Goal of the exercise: With the string "lpGetNumElements" as the filter, copy each matching line from the records.

Exercise data:
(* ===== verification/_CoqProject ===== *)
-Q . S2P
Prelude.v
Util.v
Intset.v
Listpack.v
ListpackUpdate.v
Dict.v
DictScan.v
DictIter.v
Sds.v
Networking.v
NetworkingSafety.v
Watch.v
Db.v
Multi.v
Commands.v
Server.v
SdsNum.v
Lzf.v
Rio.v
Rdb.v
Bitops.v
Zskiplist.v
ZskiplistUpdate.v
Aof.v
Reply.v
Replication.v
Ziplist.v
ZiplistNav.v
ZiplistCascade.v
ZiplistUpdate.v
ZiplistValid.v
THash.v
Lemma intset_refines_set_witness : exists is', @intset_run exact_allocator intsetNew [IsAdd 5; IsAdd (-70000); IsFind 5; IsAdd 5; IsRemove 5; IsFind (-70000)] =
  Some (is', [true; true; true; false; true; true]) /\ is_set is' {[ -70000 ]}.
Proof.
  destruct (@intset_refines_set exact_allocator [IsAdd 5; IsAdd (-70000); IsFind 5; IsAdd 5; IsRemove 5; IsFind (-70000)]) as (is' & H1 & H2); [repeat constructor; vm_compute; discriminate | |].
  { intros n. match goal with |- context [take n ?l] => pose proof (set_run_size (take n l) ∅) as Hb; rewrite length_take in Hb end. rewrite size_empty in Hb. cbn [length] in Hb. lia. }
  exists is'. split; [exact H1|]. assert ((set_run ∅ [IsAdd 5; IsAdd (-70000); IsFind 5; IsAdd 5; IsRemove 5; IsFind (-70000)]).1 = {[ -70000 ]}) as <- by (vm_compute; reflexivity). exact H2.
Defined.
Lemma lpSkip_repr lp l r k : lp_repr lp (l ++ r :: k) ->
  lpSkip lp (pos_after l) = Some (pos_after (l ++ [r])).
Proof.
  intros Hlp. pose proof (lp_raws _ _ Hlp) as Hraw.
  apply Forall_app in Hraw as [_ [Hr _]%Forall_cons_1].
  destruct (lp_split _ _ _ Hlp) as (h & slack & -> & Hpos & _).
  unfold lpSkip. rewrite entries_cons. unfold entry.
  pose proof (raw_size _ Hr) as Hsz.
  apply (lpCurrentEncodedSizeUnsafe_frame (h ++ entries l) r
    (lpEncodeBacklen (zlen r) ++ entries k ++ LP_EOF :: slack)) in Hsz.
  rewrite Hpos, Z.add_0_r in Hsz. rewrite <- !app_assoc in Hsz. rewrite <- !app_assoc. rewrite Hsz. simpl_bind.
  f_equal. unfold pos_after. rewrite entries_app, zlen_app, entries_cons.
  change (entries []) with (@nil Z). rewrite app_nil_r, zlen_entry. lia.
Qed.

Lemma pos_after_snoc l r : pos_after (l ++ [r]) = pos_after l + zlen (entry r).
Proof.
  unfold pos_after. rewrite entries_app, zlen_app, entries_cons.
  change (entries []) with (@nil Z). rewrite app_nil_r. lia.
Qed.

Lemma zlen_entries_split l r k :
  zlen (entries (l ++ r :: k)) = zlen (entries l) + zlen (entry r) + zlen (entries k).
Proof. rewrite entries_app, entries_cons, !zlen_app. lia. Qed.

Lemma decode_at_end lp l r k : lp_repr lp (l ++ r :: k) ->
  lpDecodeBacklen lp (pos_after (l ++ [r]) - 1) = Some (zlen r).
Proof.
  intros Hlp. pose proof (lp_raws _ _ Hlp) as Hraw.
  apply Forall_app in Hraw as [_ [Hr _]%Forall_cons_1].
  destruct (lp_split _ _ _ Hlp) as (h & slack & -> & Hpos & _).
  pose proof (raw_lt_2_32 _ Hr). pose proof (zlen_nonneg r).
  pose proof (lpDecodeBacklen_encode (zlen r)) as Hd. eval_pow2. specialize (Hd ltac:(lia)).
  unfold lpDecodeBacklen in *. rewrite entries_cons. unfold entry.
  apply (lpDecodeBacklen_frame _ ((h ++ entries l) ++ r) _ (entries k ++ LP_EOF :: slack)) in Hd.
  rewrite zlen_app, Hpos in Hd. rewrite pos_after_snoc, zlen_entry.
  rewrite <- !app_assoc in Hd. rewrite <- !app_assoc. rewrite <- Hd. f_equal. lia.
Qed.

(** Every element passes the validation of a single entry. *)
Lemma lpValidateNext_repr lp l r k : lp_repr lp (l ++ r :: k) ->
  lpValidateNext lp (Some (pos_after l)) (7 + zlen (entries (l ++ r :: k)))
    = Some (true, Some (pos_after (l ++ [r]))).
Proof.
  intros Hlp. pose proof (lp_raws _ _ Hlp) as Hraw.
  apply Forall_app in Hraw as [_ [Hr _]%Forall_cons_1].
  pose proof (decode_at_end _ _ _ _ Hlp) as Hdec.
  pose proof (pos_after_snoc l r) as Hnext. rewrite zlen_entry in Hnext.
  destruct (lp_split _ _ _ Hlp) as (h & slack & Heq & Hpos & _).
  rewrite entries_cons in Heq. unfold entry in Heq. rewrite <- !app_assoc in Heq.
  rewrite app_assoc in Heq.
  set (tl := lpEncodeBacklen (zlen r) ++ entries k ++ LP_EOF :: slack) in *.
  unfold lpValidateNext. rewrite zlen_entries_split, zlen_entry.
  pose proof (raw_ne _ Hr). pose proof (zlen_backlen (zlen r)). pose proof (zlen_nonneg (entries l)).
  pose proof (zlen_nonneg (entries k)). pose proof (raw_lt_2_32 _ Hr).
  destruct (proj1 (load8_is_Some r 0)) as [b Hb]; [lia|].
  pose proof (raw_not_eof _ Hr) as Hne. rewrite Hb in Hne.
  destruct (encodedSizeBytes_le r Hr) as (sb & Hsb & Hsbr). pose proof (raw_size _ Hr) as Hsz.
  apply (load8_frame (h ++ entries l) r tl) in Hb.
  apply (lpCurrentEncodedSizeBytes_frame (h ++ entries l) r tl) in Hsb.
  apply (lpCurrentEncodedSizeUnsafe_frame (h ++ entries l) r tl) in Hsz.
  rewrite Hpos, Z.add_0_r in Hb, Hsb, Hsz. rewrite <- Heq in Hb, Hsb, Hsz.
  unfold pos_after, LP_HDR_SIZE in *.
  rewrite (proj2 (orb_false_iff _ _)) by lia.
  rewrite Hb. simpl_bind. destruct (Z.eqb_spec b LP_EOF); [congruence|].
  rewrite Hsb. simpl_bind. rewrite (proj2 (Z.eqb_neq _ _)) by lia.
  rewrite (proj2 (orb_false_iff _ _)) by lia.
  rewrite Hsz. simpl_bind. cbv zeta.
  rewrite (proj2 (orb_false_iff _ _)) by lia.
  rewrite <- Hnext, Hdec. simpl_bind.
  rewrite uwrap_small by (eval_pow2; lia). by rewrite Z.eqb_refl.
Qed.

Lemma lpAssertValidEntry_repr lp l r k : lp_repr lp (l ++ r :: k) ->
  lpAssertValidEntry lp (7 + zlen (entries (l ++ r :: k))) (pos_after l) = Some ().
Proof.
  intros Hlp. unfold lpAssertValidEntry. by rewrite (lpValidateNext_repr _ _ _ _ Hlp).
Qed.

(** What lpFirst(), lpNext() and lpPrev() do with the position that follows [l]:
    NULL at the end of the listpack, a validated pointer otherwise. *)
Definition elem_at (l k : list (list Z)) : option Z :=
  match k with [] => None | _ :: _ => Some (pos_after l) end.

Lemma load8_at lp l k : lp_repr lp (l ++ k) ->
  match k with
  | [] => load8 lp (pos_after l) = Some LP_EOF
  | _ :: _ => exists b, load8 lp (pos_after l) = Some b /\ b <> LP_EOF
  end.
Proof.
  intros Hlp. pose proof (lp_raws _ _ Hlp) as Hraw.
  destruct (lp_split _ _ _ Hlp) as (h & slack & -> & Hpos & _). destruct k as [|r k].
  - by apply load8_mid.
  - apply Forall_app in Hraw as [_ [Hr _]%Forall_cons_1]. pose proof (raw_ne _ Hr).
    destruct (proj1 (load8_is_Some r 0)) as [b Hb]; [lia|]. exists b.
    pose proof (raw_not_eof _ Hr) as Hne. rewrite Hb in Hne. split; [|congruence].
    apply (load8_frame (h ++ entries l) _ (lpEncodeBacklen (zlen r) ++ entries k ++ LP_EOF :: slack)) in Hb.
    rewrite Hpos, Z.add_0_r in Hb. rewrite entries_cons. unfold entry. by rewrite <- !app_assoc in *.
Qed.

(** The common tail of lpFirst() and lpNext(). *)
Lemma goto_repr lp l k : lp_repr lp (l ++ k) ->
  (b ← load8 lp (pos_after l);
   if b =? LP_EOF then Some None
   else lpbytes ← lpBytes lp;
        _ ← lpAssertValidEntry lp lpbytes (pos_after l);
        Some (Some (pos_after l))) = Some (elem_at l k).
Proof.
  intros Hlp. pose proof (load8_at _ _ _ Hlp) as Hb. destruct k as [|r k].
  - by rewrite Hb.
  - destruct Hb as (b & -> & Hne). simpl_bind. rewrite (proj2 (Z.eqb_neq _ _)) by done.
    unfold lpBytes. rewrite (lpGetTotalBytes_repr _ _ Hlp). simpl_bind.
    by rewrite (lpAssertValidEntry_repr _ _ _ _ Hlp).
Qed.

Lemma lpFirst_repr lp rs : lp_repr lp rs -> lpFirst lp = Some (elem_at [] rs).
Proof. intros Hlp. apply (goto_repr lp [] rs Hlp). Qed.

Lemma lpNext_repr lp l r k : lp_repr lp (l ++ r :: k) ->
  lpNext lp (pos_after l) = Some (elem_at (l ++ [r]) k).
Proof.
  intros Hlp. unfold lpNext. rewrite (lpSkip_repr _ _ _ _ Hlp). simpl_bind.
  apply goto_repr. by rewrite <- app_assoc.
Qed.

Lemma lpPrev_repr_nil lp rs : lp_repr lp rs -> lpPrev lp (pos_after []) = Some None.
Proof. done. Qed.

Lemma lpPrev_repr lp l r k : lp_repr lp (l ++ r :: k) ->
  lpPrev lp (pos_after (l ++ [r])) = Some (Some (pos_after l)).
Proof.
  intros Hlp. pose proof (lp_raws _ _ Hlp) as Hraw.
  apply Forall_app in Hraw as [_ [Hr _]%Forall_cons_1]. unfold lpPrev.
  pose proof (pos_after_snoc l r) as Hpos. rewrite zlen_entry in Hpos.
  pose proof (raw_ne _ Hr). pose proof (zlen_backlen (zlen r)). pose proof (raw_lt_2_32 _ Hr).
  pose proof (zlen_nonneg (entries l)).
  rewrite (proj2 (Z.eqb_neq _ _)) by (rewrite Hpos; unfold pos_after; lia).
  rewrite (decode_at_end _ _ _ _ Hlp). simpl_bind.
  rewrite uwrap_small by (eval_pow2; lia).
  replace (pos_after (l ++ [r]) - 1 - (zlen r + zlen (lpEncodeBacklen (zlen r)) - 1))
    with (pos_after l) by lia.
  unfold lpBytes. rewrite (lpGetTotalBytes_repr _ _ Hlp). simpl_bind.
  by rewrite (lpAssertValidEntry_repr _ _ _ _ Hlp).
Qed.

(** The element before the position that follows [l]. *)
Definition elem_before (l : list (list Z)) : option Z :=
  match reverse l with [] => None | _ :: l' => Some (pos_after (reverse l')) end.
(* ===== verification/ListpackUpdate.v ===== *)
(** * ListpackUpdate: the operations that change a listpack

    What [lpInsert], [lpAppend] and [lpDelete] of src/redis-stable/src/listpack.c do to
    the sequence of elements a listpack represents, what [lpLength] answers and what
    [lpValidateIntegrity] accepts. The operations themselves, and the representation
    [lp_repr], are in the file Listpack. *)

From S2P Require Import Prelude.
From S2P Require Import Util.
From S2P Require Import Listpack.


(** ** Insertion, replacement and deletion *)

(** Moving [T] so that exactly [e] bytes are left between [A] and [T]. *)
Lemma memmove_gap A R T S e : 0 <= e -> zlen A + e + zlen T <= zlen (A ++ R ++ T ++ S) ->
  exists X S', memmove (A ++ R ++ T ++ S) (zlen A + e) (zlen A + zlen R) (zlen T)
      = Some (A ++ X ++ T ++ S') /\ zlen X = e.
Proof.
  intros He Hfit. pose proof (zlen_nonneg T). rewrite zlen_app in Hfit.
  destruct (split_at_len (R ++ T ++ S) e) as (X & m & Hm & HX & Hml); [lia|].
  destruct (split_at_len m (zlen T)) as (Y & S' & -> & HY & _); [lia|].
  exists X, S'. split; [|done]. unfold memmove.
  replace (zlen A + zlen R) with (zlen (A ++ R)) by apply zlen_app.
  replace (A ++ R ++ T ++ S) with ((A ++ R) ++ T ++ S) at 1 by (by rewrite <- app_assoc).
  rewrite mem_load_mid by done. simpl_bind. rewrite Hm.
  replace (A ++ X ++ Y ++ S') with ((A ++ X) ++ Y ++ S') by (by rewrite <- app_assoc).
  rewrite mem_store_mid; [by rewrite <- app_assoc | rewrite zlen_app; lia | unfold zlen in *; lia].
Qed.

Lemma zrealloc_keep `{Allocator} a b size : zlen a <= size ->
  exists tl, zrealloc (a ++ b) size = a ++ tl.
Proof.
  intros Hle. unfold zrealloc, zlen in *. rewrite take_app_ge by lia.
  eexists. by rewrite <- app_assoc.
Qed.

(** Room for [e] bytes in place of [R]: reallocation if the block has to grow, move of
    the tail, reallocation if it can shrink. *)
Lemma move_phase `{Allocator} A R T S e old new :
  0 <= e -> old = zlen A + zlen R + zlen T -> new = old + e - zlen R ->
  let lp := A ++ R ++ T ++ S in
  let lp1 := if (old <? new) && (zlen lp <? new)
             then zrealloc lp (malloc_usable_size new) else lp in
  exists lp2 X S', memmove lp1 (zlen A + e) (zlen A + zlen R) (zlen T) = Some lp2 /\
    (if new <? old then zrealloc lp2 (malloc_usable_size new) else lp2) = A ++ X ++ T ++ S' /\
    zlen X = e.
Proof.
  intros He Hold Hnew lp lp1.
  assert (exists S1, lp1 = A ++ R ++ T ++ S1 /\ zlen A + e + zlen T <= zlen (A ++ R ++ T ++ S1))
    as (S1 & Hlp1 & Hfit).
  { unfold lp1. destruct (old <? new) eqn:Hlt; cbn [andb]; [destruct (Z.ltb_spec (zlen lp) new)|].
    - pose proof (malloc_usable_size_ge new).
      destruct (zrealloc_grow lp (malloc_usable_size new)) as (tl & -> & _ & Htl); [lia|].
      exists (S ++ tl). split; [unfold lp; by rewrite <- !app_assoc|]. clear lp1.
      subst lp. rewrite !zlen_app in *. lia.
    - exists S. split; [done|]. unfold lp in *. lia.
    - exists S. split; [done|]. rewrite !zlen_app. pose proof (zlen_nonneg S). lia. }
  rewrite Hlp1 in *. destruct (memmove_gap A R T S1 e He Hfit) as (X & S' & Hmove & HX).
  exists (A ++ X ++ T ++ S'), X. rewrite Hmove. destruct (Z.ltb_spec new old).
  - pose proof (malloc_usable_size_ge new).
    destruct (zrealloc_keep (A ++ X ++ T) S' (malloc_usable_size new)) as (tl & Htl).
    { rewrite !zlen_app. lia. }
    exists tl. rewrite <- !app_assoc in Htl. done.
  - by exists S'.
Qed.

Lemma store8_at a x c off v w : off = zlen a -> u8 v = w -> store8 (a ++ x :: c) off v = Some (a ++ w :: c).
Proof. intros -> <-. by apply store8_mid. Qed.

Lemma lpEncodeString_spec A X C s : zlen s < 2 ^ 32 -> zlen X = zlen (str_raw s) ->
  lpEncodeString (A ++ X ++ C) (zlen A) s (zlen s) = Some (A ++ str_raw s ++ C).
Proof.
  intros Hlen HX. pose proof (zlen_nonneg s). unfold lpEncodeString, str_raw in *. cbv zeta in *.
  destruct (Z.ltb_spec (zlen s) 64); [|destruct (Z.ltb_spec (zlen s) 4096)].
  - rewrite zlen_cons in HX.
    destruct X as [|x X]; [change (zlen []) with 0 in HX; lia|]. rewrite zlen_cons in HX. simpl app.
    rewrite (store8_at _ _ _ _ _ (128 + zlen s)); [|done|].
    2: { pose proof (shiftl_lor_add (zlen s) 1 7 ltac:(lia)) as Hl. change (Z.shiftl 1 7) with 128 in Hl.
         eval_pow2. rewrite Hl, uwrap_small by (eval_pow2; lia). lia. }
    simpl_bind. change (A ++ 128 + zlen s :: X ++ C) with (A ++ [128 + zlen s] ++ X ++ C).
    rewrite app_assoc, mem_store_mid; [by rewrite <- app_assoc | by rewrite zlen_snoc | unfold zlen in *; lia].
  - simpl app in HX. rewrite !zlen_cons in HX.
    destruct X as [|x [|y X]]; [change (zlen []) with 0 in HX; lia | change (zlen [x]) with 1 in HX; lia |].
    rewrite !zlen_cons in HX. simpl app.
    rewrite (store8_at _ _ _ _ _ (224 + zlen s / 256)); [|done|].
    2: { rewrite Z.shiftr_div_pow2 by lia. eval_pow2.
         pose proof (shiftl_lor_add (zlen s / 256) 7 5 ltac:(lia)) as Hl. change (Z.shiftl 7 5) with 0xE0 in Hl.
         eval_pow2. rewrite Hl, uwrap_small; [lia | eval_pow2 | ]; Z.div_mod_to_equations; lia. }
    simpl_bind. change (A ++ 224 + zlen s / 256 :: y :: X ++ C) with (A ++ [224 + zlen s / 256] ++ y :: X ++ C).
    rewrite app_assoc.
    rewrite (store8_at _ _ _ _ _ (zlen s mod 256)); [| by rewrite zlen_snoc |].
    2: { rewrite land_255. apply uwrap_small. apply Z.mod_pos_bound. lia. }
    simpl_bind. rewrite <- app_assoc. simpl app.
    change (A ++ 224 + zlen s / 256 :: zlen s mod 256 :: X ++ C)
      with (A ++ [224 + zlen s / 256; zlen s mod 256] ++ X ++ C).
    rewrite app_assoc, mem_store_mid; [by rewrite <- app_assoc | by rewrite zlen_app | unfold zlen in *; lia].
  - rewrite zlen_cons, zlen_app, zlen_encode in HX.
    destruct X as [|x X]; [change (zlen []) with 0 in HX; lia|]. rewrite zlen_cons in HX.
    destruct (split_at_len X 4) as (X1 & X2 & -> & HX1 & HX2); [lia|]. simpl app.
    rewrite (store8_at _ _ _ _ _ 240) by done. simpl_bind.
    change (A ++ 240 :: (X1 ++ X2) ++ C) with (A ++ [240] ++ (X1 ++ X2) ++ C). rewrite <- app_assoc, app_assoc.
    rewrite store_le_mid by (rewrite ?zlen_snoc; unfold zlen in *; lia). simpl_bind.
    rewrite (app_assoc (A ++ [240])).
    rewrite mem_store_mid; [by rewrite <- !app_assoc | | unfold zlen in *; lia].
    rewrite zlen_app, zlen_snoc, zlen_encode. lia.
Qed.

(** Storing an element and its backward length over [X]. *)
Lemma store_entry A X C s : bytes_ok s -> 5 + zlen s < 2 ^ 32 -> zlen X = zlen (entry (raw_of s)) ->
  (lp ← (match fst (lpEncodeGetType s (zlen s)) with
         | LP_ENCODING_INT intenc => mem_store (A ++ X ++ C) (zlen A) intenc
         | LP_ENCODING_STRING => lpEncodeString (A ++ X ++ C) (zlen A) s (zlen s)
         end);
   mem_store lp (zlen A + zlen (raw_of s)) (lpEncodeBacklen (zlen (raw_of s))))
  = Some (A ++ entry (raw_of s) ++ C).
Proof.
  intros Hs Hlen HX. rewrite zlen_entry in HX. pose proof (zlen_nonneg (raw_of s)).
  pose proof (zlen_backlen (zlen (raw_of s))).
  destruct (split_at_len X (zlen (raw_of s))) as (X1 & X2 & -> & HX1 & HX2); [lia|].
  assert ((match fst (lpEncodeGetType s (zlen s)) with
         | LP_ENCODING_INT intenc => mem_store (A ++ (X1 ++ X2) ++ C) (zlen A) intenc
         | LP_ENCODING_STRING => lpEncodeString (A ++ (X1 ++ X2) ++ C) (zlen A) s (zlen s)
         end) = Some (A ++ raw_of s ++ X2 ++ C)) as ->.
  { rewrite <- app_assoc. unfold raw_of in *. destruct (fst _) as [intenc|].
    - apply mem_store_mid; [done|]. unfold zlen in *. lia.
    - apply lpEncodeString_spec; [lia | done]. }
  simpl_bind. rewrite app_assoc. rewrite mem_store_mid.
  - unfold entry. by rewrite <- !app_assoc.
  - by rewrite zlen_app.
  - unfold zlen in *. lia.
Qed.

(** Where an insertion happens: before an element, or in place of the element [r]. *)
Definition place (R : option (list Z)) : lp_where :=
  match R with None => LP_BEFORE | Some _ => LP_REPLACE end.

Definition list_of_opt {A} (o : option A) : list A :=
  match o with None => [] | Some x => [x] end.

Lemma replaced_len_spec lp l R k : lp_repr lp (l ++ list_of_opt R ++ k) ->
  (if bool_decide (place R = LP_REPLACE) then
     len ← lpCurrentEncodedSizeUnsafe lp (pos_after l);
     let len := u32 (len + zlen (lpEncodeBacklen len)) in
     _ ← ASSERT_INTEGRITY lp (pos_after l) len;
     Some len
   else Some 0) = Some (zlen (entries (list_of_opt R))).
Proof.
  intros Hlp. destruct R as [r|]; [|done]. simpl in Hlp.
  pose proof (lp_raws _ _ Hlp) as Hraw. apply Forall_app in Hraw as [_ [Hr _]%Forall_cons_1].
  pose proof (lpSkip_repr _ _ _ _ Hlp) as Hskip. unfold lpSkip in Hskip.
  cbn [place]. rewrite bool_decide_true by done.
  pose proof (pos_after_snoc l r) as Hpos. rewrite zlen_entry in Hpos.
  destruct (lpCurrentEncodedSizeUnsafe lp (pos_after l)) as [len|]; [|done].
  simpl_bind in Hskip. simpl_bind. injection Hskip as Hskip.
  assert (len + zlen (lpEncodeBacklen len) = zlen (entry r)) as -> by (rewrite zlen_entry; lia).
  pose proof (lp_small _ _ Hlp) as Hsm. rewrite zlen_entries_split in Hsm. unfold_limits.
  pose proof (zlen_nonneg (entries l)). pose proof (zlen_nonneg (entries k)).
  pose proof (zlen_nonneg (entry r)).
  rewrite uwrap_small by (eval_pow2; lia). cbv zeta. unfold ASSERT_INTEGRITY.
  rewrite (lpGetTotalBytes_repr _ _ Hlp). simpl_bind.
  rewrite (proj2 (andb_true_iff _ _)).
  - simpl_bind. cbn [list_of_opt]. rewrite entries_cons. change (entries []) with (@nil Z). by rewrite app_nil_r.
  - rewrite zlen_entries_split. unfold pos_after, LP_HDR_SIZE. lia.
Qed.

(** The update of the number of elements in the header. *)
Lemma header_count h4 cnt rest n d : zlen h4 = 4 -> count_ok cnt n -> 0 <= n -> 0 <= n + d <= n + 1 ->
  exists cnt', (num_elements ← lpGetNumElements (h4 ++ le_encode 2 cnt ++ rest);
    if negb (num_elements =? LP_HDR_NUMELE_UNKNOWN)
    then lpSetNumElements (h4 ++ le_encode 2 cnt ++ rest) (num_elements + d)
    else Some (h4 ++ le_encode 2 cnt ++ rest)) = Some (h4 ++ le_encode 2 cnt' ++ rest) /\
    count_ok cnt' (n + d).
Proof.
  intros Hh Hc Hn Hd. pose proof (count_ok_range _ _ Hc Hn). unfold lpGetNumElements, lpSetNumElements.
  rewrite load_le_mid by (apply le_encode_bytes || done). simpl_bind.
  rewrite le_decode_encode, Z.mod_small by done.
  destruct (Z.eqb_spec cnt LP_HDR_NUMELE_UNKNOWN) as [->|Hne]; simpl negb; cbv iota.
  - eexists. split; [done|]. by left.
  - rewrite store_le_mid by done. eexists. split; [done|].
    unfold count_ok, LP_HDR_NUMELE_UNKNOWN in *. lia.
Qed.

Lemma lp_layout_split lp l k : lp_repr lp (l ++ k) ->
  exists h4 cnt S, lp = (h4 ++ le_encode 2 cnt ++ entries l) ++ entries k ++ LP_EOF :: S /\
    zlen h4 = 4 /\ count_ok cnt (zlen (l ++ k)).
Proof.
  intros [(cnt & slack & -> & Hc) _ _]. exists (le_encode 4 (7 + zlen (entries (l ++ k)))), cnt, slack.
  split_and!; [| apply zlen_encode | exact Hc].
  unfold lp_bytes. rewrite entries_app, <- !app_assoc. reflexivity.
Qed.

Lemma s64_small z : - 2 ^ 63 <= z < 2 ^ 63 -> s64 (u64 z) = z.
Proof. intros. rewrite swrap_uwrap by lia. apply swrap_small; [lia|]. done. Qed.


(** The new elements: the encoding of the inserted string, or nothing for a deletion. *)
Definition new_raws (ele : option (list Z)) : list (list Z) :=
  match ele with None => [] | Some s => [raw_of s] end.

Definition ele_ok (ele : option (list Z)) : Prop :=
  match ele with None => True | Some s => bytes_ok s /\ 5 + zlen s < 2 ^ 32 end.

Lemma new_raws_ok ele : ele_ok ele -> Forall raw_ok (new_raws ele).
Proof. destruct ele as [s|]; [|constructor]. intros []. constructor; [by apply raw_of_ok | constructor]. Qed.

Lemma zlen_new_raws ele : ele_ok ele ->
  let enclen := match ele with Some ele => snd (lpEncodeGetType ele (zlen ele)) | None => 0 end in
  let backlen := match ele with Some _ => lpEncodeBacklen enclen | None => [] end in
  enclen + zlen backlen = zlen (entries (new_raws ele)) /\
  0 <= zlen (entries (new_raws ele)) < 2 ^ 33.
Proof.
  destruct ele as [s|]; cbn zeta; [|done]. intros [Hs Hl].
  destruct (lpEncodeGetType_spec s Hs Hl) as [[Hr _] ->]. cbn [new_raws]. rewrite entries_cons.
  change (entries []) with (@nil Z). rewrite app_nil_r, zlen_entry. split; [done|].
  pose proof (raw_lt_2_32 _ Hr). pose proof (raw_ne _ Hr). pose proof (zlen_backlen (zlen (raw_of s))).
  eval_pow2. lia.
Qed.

Answer space:
  exists cnt', (num_elements ← lpGetNumElements (h4 ++ le_encode 2 cnt ++ rest);
  intros Hh Hc Hn Hd. pose proof (count_ok_range _ _ Hc Hn). unfold lpGetNumElements, lpSetNumElements.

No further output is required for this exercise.